Art by Sandro Castelli
Stories:

“We Lilies of the Valley” by Sonja Natasha ( words)

This is a lovely story about longing and about space and about something growing that is strange and maybe dangerous but also beautiful and nurturing and good. The story centers Yvonne, who is living on a space station for an undisclosed amount of time. She’s living alone and sustained by care packages and connections to social media and things of that nature but really the isolation of space is rather intense. She tries to battle this with the memories of a woman she met before she left. Sierra. And it’s their relationship as if slowly develops that captures the way that loneliness can be defeated by connection, all the while growing a bit of magic in space. [SPOILERS] Because the main speculative element of the story is a seed that Yvonne plants and, defying all belief, begins to grow thanks to the connection that Yvonne and Sierra share. And I love that message, that here in the most inhospitable of environments, when growth and life seems impossible, this emotionally link that these two women share becomes something delicate that slowly grows into something huge and strong and mysterious. That it nurtures and sustains Yvonne on the station, yes, but also (the implication is) Sierra on Earth, both of them simultaneously supported and infected by this almost alien organism that is still comforting and reminds them of something they didn’t realize that they needed. It’s a story that takes its time but also builds wonderfully, organically, blossoming amid lyrical language and an interesting central image of this plant in space, and delivering on the emotional weight of Yvonne’s loneliness and hope, showing how the connection that she and Sierra makes overcomes distance and gravity and the joy in the ending is amazing and you really need to experience it. So go, read it! DO IT NOW!!!

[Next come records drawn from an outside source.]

(** * uscf-scraper: a shallow embedding of [uscf-scraper.py]

    The scraper reads tournament histories and game tables out of rendered
    HTML.  This development embeds its parsing functions, its retrying
    fetcher and its traversal loop, and states the properties of the
    repository's specification over them.

    Conventions of the embedding.
    - Python [str] values are sequences of code points; the model keeps the
      code points 0..255 (type [ascii], read as Latin-1), which is where all
      the characters the program tests for live ("\xa0" is 160).
    - The [re] patterns of the source are written as values of [regex] and run
      by a backtracking matcher with Python's greedy, leftmost semantics.
    - BeautifulSoup trees are values of [node]; the tree methods the program
      calls are functions over [node].  The HTML parser itself and the network
      are parameters. *)

From Stdlib Require Import ZArith NArith Ascii String List Bool Lia.
From stdpp Require Import base list gmap strings.
Import ListNotations.

Local Open Scope list_scope.
Local Open Scope bool_scope.

(** ** Text *)

Abbreviation str := (list ascii).

(** A string literal of the source, as a sequence of code points. *)
Definition L (s : string) : str := list_ascii_of_string s.

Definition code (c : ascii) : N := N_of_ascii c.

Definition in_range (lo hi : N) (c : ascii) : bool :=
  (lo <=? code c)%N && (code c <=? hi)%N.

Definition is_code (n : N) (c : ascii) : bool := (code c =? n)%N.

Definition chr_eqb (a b : ascii) : bool := (code a =? code b)%N.

(** [str.isspace] on one character, which is also [\s] of [re] for [str]
    patterns: tab..CR, FS..US, space, NEL and the non-breaking space. *)
Definition isspace (c : ascii) : bool :=
  in_range 9 13 c || in_range 28 32 c || is_code 133 c || is_code 160 c.

(** [\d]: the decimal digits; 0..9 are the only ones below code point 256. *)
Definition isdecimal (c : ascii) : bool := in_range 48 57 c.

Definition isalpha (c : ascii) : bool :=
  in_range 65 90 c || in_range 97 122 c || is_code 170 c || is_code 181 c
  || is_code 186 c || in_range 192 214 c || in_range 216 246 c
  || in_range 248 255 c.

(** [\w]: alphanumeric ([str.isalnum]) or underscore. *)
Definition isword (c : ascii) : bool :=
  isalpha c || isdecimal c || is_code 95 c || is_code 178 c || is_code 179 c
  || is_code 185 c || in_range 188 190 c.

(** [str.lower] on one character. *)
Definition lower_char (c : ascii) : ascii :=
  if in_range 65 90 c || (in_range 192 222 c && negb (is_code 215 c))
  then ascii_of_N (code c + 32) else c.

Definition lower (s : str) : str := map lower_char s.

Fixpoint str_eqb (a b : str) : bool :=
  match a, b with
  | [], [] => true
  | x :: a', y :: b' => chr_eqb x y && str_eqb a' b'
  | _, _ => false
  end.

Fixpoint lstrip (s : str) : str :=
  match s with
  | c :: t => if isspace c then lstrip t else s
  | [] => []
  end.

Definition rstrip (s : str) : str := rev (lstrip (rev s)).

(** [s.strip()] *)
Definition strip (s : str) : str := lstrip (rstrip s).

(** [s.split()]: the maximal runs of non-space characters.  [cur] holds the
    run being read, reversed. *)
Fixpoint split_ws_aux (cur : str) (s : str) : list str :=
  match s with
  | [] => match cur with [] => [] | _ => [rev cur] end
  | c :: t =>
      if isspace c
      then match cur with
           | [] => split_ws_aux [] t
           | _ => rev cur :: split_ws_aux [] t
           end
      else split_ws_aux (c :: cur) t
  end.

Definition split_ws (s : str) : list str := split_ws_aux [] s.

Fixpoint startswith (s p : str) : bool :=
  match p, s with
  | [], _ => true
  | x :: p', y :: s' => chr_eqb x y && startswith s' p'
  | _ :: _, [] => false
  end.

(** [p in s] for strings. *)
Fixpoint contains (s p : str) : bool :=
  startswith s p || match s with [] => false | _ :: t => contains t p end.

(** [s.split(sep, 1)] for a non-empty [sep] that occurs in [s]: the text
    before the first occurrence and the text after it. [None] when [sep] does
    not occur. *)
Fixpoint partition_at (sep : str) (s : str) : option (str * str) :=
  if startswith s sep then Some ([], skipn (length sep) s)
  else match s with
       | [] => None
       | c :: t =>
           match partition_at sep t with
           | Some (l, r) => Some (c :: l, r)
           | None => None
           end
       end.

(** [s.replace(a, b)] for single characters. *)
Definition replace_chr (a b : ascii) (s : str) : str :=
  map (fun c => if chr_eqb c a then b else c) s.

(** [sep.join(parts)] *)
Fixpoint join (sep : str) (parts : list str) : str :=
  match parts with
  | [] => []
  | [p] => p
  | p :: ps => p ++ sep ++ join sep ps
  end.

(** ** Regular expressions

    The fragment of [re] the scraper uses.  Repetition is only ever applied to
    a one-character class in the source, so [Star] takes a class. *)

Inductive regex :=
| Eps
| Chr (p : ascii -> bool)
| Seq (r1 r2 : regex)
| Alt (r1 r2 : regex)
| Star (p : ascii -> bool)
| Grp (n : nat) (r : regex)
| Bol
| Eol
| WordB.

(** The matcher's position: the text before the cursor (nearest character
    first), the text after it, and the groups closed so far. *)
Record mstate := MState {
  m_before : str;
  m_after : str;
  m_groups : list (nat * str)
}.

Definition at_word (s : str) : bool :=
  match s with c :: _ => isword c | [] => false end.

(** The matcher returns every way a pattern can match from a position, in
    the order a backtracking engine tries them; the first one is the match
    the engine reports. *)

(** Greedy [p*]: the longest run first, then one character less each time. *)
Fixpoint star (p : ascii -> bool) (before after : str)
    (g : list (nat * str)) : list mstate :=
  match after with
  | c :: t =>
      if p c
      then star p (c :: before) t g ++ [MState before after g]
      else [MState before after g]
  | [] => [MState before after g]
  end.

(** Closing group [n], opened at [st] and ending at [st']. *)
Definition close_group (n : nat) (st st' : mstate) : mstate :=
  let len := length (m_before st') - length (m_before st) in
  MState (m_before st') (m_after st')
         ((n, rev (firstn len (m_before st'))) :: m_groups st').

Fixpoint exec (r : regex) (st : mstate) : list mstate :=
  match r with
  | Eps => [st]
  | Chr p =>
      match m_after st with
      | c :: t => if p c then [MState (c :: m_before st) t (m_groups st)]
                  else []
      | [] => []
      end
  | Seq r1 r2 => flat_map (exec r2) (exec r1 st)
  | Alt r1 r2 => exec r1 st ++ exec r2 st
  | Star p => star p (m_before st) (m_after st) (m_groups st)
  | Grp n r1 => map (close_group n st) (exec r1 st)
  | Bol => match m_before st with [] => [st] | _ => [] end
  | Eol =>
      (* [$] matches at the end and just before a final newline *)
      match m_after st with
      | [] => [st]
      | [c] => if is_code 10 c then [st] else []
      | _ => []
      end
  | WordB => if xorb (at_word (m_before st)) (at_word (m_after st))
             then [st] else []
  end.

(** A match object: where the match started and the matcher's final state. *)
Record match_obj := MatchObj {
  mo_start : str;
  mo_end : mstate
}.

Definition try_at (r : regex) (before after : str) : option match_obj :=
  match exec r (MState before after []) with
  | st :: _ => Some (MatchObj before st)
  | [] => None
  end.

(** [re.match(r, s)] *)
Definition re_match (r : regex) (s : str) : option match_obj :=
  try_at r [] s.

Fixpoint search_from (r : regex) (before after : str) : option match_obj :=
  match try_at r before after with
  | Some m => Some m
  | None =>
      match after with
      | c :: t => search_from r (c :: before) t
      | [] => None
      end
  end.

(** [re.search(r, s)] *)
Definition re_search (r : regex) (s : str) : option match_obj :=
  search_from r [] s.

Definition matched_len (m : match_obj) : nat :=
  length (m_before (mo_end m)) - length (mo_start m).

(** [m.group(0)] *)
Definition group0 (m : match_obj) : str :=
  rev (firstn (matched_len m) (m_before (mo_end m))).

Fixpoint assoc_nat (n : nat) (l : list (nat * str)) : option str :=
  match l with
  | [] => None
  | (k, v) :: l' => if Nat.eqb k n then Some v else assoc_nat n l'
  end.

(** [m.group(n)] for a group that took part in the match. *)
Definition group (n : nat) (m : match_obj) : str :=
  match assoc_nat n (m_groups (mo_end m)) with
  | Some v => v
  | None => []
  end.

Definition is_match (o : option match_obj) : bool :=
  match o with Some _ => true | None => false end.

(** [re.sub(r, repl, s)] for a constant replacement: leftmost matches, not
    overlapping.  [skip] counts the characters of the current match still to
    be dropped. *)
Fixpoint sub_from (r : regex) (repl : str) (before after : str) (skip : nat)
    : str :=
  match after with
  | [] =>
      match skip with
      | S _ => []
      | O => match try_at r before [] with
             | Some _ => repl
             | None => []
             end
      end
  | c :: t =>
      match skip with
      | S n => sub_from r repl (c :: before) t n
      | O =>
          match try_at r before after with
          | Some m =>
              match matched_len m with
              | O => repl ++ c :: sub_from r repl (c :: before) t 0
              | S n => repl ++ sub_from r repl (c :: before) t n
              end
          | None => c :: sub_from r repl (c :: before) t 0
          end
      end
  end.

Definition re_sub (r : regex) (repl : str) (s : str) : str :=
  sub_from r repl [] s 0.

(** Pattern builders. *)
Definition dot : ascii -> bool := fun c => negb (is_code 10 c).
Definition is_chr (a : ascii) : ascii -> bool := fun c => chr_eqb c a.
Definition is_chr_ci (a : ascii) : ascii -> bool :=
  fun c => chr_eqb (lower_char c) (lower_char a).
Definition not_chr (a : ascii) : ascii -> bool := fun c => negb (chr_eqb c a).
Definition one_of_ci (s : str) : ascii -> bool :=
  fun c => existsb (fun a => chr_eqb (lower_char c) (lower_char a)) s.

Definition Plus (p : ascii -> bool) : regex := Seq (Chr p) (Star p).
Definition Opt (r : regex) : regex := Alt r Eps.

Fixpoint Lit (s : str) : regex :=
  match s with
  | [] => Eps
  | c :: t => Seq (Chr (is_chr c)) (Lit t)
  end.

Fixpoint LitCI (s : str) : regex :=
  match s with
  | [] => Eps
  | c :: t => Seq (Chr (is_chr_ci c)) (LitCI t)
  end.

Fixpoint Seqs (rs : list regex) : regex :=
  match rs with
  | [] => Eps
  | [r] => r
  | r :: rs' => Seq r (Seqs rs')
  end.


(** ** The patterns of the source *)

(** [\s+] *)
Definition re_spaces : regex := Plus isspace.

(** The pattern "^(.+,\s*\w\w)\b" *)
Definition re_location : regex :=
  Seqs [Bol;
        Grp 1 (Seqs [Plus dot; Chr (is_chr ","); Star isspace;
                     Chr isword; Chr isword]);
        WordB].

(** The pattern "(\d{4}-\d{2}-\d{2})" *)
Definition re_date : regex :=
  Grp 1 (Seqs [Chr isdecimal; Chr isdecimal; Chr isdecimal; Chr isdecimal;
               Chr (is_chr "-"); Chr isdecimal; Chr isdecimal;
               Chr (is_chr "-"); Chr isdecimal; Chr isdecimal]).

(** The pattern "<td[^>]*>" with IGNORECASE *)
Definition re_open_td : regex :=
  Seqs [LitCI (L "<td"); Star (not_chr ">"); Chr (is_chr ">")].

(** The class of the two quote characters, code points 34 and 39. *)
Definition quote : ascii -> bool := fun c => is_code 34 c || is_code 39 c.

(** [width\s*=\s*Q?1Q?] with IGNORECASE, Q the class of the two quotes *)
Definition re_width1 : regex :=
  Seqs [LitCI (L "width"); Star isspace; Chr (is_chr "="); Star isspace;
        Opt (Chr quote); Chr (is_chr "1"); Opt (Chr quote)].

(** [rowspan\s*=\s*Q?20Q?] with IGNORECASE *)
Definition re_rowspan20 : regex :=
  Seqs [LitCI (L "rowspan"); Star isspace; Chr (is_chr "="); Star isspace;
        Opt (Chr quote); Chr (is_chr "2"); Chr (is_chr "0"); Opt (Chr quote)].

(** The pattern "<[^>]*>" with IGNORECASE|DOTALL *)
Definition re_markup : regex :=
  Seqs [Chr (is_chr "<"); Star (not_chr ">"); Chr (is_chr ">")].

(** The pattern "^[WLDH]\s*\d*$" with IGNORECASE *)
Definition re_result : regex :=
  Seqs [Bol; Chr (one_of_ci (L "WLDH")); Star isspace; Star isdecimal; Eol].

(** The pattern "^R:\s*" with IGNORECASE *)
Definition re_rating_prefix : regex :=
  Seqs [Bol; LitCI (L "R:"); Star isspace].

(** The pattern [^(A)\((B)\)] with group 1 the greedy run A = [.*] and
    group 2 the digits B = [\d+] *)
Definition re_name_id : regex :=
  Seqs [Bol; Grp 1 (Star dot); Chr (is_chr "("); Grp 2 (Plus isdecimal);
        Chr (is_chr ")")].

(** The pattern "R:\s*(\d+)\s*(?:->|=>)\s*(\d+)" with IGNORECASE *)
Definition re_my_rating : regex :=
  Seqs [LitCI (L "R:"); Star isspace; Grp 1 (Plus isdecimal); Star isspace;
        Alt (Lit (L "->")) (Lit (L "=>")); Star isspace;
        Grp 2 (Plus isdecimal)].

(** The pattern "XtblMain\.php\?(\d+)-(\d+)" *)
Definition re_xtbl_main : regex :=
  Seqs [Lit (L "XtblMain.php?"); Grp 1 (Plus isdecimal); Chr (is_chr "-");
        Grp 2 (Plus isdecimal)].

(** [re.compile("Games", re.IGNORECASE)] *)
Definition re_games : regex := LitCI (L "Games").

“Dandelion” by John Shade ( words)

This is a rather strange but aching story about war and about ghosts, about desire and about heroes. It follows a voice that does not have a name, a person who loves another person named Leena, Leena who seems to be the key to defeating some great foe, some great AI in a conflict that might mean everything or nothing. The world introduced is heavy with technological terms, terms that might imply that the story is unfolding in virtual space, but nothing is incredibly certain. Instead what is known focuses on Leena, who is the hope for a group of people trying to defeat some AI threat. And this group needs to get Leena through a very hostile field between two borders, one teeming with monsters and other dangers. [SPOILERS] And the story does a great job of capturing the feel of it, the battle, the way the group sacrifices themselves for Leena, for their hope, and how they play this out again and again, always giving themselves for her. And the narrator of the story is one of these people and perhaps the most persistent because they want to stay close to Leena, didn’t really want to sacrifice themself so much as they wanted to remain by Leena’s side, something that was made impossible and so the narrator has to figure out how to live, always yearning for more but unable to really ask for more, unable to get consent and so stuck in this state where they want to help, want to linger, want to do what they can, and find that in the end it might be enough. It’s a haunting story not just because the war and the deaths and the presence of the narrator throughout but because of how it reaches toward something that cannot be reached. It’s a beautiful portrait of unfinished business, unrealized potential, and it’s heartbreaking to see and experience, while at the same time almost heart warming to see how the narrator finds peace in their situation, if not real satisfaction. It’s a melancholy story about how for some life goes on and for some all that’s left is a ghostly touch and voice. It’s a weird, moving piece and a fine read!